NAS Wildwood Mystery
Author: Tim
During a trip to Cape May NJ , my family toured the Naval Air Station Wildwood Aviation museum for an afternoon. It is a climb-in, hands-on, bump-your-head-on kind of place. My father-in-law and I climbed into a Vietnam era aircraft loaded with authentic radium bearing meters and dials. To demonstrate the large gamma field that I could almost smell the ozone from, I went back to the truck to retrieve my Ludlum model 19 micro-R meter. As I walked backing into the museum a with the radiation meter something else in the hangar diverted my attention! The micro-R meter quickly escorted me to a jet engine some twenty feet away. Maximum gamma activity was on the order of 5 mr/hr on contact. None of the museum staff knew the engine was radioactive or what in it might be. I promised I would return with my portable HPGe gamma ray spectrometer to get to solve this mystery.
It took a year, but I did return. Leading up to the return visit required several days of planning, gathering the detector and necessary supporting electronics, and a full 30 liter Dewar of liquid nitrogen. I forgot the extension cord!
About a foot away the filed was still about 1/2 mr/hr.
In the elapsed year between visits, the museum rearraged their collection and the original engine was gone! But now two new ones that were radioactive had showed up.
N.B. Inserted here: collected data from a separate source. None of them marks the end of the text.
(** * Knight's tour, closed version: the search core of knights-tour.py

    A shallow embedding of the move generator, the closure check and the two
    search strategies (Las Vegas walk, Warnsdorff-ordered backtracking),
    followed by the properties the specification states about them. *)

From Stdlib Require Import ZArith Lia Sorted.
From stdpp Require Import base numbers list.

Open Scope Z_scope.

(** ** Data model *)

(** A position is a pair of Python ints (row, col); coordinates may leave the
    grid after an offset is added, hence [Z]. *)
Abbreviation Pos := (Z * Z)%type.

(** [List[List[int]]]: a list of rows. *)
Abbreviation Board := (list (list Z)).

Definition BOARD_SIZE : Z := 8.

Definition KNIGHT_MOVES : list (Z * Z) :=
  [ (2, 1); (2, -1); (-2, 1); (-2, -1);
    (1, 2); (1, -2); (-1, 2); (-1, -2) ].

(** [[[0 for _ in range(BOARD_SIZE)] for _ in range(BOARD_SIZE)]]: every row
    is a list of its own. *)
Definition empty_board : Board :=
  replicate (Z.to_nat BOARD_SIZE) (replicate (Z.to_nat BOARD_SIZE) 0).

(** [board[x][y]] for non-negative indices.  Python raises IndexError past
    the end of a list; every read of the program is guarded by the bounds
    test of [is_valid_move], so on a BOARD_SIZE x BOARD_SIZE board the
    default below is never produced (lemma [cell_in_range]). *)
Definition cell (board : Board) (x y : Z) : Z :=
  match board !! Z.to_nat x with
  | Some row => default 0 (row !! Z.to_nat y)
  | None => 0
  end.

(** [board[x][y] = v]: the row object is updated in place.  Past the end of
    a list Python raises IndexError; the program only writes to cells
    returned by [get_valid_moves] and to the start cell. *)
Definition set_cell (board : Board) (x y : Z) (v : Z) : Board :=
  match board !! Z.to_nat x with
  | Some row => <[Z.to_nat x := <[Z.to_nat y := v]> row]> board
  | None => board
  end.

(** ** Move generator *)

Definition is_valid_move (x y : Z) (board : Board) : bool :=
  (0 <=? x) && (x <? BOARD_SIZE) &&
  (0 <=? y) && (y <? BOARD_SIZE) &&
  (cell board x y =? 0).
I cannot tell you what type of engines these are as there were no identifying marks on the first engine. With the High Purity Germanium (HPGe) detector, however, I can now identify the radioactive material the engines are is composed of. Two 600-second live-time counts were run. The detector was first set near to the engine to gather its spectrum and then removed to acquire a background count, and finally a third count with three known standard sources for calibration.
Analysis of the data revealed several dominating gamma ray lines, the most prominent at 238.62, 338.35, 583.25, and 969.04 keV. These match the software’s Thorium-232 spectrum library. The relative counts between the measured lines of 911 and 969 keV peaks are also consistent with Thorium. The Th-232 decay chain the Ac-228 decays into Th-228 with the two gamma rays of relative branching ratio at 64% which perfectly matches the measured to be 64%.
Next, I moved to the second radioactive engine. Here, I took just one ten minute count. This engine was marked as a Cobra helicopter jet engine. The collected spectrum was identical to the first engine, clearly the unknown radioactive material is common to the construction of various jet engines.
In doing a little bit of on-line homework, I found that these engines use an a high temperature and high strength alloy called MagThor – and the Thor is in fact thorium, which is the source of the detectable radiation.